(DIRECTIONS) In the records below, find the line that contains "(** * Plugin" and the line that contains "document stated and", then retype exactly those two lines and every line between them.

(Collected data)
----

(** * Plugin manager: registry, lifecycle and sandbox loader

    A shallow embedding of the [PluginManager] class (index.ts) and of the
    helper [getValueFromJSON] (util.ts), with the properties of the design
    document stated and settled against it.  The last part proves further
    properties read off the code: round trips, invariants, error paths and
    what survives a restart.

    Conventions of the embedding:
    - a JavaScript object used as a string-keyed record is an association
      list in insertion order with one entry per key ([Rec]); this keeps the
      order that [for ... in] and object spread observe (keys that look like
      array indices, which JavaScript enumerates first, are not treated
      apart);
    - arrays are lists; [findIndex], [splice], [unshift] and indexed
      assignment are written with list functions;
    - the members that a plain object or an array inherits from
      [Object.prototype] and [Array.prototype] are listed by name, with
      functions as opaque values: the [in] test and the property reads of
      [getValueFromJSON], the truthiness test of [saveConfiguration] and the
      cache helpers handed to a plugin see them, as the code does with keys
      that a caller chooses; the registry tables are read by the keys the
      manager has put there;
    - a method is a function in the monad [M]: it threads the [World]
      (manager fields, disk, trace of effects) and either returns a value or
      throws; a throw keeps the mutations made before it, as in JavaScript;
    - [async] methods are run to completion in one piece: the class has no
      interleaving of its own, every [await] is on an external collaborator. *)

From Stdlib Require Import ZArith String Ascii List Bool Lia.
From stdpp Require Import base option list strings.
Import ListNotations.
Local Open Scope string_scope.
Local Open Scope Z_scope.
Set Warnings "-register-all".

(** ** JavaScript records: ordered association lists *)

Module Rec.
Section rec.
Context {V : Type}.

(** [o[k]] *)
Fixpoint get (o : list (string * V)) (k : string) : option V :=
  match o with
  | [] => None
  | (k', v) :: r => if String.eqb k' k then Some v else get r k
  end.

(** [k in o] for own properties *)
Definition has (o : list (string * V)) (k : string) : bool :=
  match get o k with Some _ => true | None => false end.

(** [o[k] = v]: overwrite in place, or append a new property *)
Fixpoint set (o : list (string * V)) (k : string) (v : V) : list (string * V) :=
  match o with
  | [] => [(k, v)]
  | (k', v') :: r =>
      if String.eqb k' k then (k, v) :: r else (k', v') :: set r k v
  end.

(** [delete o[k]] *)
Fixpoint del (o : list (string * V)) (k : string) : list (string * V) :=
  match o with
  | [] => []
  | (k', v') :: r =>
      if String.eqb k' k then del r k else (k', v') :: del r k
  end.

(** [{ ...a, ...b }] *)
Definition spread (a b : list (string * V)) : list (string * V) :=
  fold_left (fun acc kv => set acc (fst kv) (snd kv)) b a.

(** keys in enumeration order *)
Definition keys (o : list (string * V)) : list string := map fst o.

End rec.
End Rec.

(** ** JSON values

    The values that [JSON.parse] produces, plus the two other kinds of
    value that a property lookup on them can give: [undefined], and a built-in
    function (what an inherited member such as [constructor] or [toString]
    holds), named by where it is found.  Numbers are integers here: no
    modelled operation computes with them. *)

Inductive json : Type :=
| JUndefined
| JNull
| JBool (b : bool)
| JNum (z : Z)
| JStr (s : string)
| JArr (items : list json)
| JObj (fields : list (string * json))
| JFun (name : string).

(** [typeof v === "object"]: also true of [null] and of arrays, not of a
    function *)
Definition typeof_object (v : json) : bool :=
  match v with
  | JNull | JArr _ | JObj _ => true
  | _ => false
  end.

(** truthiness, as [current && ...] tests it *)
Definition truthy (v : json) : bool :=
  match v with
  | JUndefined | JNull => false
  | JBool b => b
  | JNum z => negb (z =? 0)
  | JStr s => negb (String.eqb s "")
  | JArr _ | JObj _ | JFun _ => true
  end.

----

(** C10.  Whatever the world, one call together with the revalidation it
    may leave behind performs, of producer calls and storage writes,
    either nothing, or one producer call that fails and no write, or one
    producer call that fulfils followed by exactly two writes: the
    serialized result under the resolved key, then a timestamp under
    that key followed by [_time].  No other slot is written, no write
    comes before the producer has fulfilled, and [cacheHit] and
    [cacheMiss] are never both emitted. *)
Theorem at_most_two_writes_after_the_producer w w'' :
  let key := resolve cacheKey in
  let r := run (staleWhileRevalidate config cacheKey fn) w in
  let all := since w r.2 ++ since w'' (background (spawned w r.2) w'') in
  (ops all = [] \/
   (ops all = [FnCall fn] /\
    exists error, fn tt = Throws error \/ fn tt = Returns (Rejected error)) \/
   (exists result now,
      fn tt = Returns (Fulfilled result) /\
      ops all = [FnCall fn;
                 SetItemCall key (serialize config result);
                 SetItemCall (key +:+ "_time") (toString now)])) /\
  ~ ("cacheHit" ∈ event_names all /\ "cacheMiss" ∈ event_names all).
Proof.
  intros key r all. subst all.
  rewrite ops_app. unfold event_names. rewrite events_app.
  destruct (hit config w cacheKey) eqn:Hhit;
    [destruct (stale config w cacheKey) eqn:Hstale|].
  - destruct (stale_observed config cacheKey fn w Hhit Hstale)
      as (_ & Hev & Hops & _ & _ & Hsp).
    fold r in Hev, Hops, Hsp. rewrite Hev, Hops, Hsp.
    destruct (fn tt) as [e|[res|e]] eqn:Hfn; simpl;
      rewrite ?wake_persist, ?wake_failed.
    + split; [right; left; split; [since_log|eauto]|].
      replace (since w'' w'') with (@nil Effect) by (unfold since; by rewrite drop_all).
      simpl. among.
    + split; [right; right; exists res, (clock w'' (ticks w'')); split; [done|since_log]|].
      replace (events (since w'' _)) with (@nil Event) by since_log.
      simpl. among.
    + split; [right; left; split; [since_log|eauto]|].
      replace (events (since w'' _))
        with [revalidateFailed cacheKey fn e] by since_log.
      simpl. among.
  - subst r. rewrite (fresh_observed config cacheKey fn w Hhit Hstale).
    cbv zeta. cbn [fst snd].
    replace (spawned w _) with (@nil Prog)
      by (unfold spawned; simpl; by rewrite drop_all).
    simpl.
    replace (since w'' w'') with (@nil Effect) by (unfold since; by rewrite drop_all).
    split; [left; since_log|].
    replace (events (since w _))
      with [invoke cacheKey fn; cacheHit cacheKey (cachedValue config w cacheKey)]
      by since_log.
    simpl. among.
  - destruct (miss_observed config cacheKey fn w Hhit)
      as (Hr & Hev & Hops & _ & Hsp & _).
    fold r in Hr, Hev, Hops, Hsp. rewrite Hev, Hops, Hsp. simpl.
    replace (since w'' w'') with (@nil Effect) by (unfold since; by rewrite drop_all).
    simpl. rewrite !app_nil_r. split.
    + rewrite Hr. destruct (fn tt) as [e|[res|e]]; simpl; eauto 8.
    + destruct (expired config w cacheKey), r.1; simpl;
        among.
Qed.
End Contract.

----

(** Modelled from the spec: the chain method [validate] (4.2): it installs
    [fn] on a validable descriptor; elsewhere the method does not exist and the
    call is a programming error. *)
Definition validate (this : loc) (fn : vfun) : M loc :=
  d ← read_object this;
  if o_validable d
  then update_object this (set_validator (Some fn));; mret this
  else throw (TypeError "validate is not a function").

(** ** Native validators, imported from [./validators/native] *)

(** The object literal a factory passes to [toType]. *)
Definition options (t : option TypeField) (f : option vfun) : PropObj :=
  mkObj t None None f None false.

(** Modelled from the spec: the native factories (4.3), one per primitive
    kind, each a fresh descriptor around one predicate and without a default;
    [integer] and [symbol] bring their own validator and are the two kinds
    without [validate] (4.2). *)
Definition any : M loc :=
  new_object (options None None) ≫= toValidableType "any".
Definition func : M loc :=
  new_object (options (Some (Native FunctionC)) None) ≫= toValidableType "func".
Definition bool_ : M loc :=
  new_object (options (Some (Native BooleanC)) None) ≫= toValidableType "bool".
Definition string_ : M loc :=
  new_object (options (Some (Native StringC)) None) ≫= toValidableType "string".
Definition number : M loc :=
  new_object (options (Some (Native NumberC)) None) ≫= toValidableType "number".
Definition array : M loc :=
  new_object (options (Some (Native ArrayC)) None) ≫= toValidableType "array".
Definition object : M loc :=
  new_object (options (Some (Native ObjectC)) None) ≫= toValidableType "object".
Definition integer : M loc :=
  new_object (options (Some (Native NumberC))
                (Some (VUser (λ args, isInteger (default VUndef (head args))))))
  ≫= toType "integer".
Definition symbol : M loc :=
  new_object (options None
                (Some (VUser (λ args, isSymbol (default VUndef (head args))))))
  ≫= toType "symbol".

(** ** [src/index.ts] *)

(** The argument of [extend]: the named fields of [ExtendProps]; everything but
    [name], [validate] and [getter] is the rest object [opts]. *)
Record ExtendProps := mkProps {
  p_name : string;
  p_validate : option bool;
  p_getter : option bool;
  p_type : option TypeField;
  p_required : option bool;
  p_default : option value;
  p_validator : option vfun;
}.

----

(FINISHED EXERCISE)
(** * Plugin manager: registry, lifecycle and sandbox loader

    A shallow embedding of the [PluginManager] class (index.ts) and of the
    helper [getValueFromJSON] (util.ts), with the properties of the design
    document stated and settled against it.  The last part proves further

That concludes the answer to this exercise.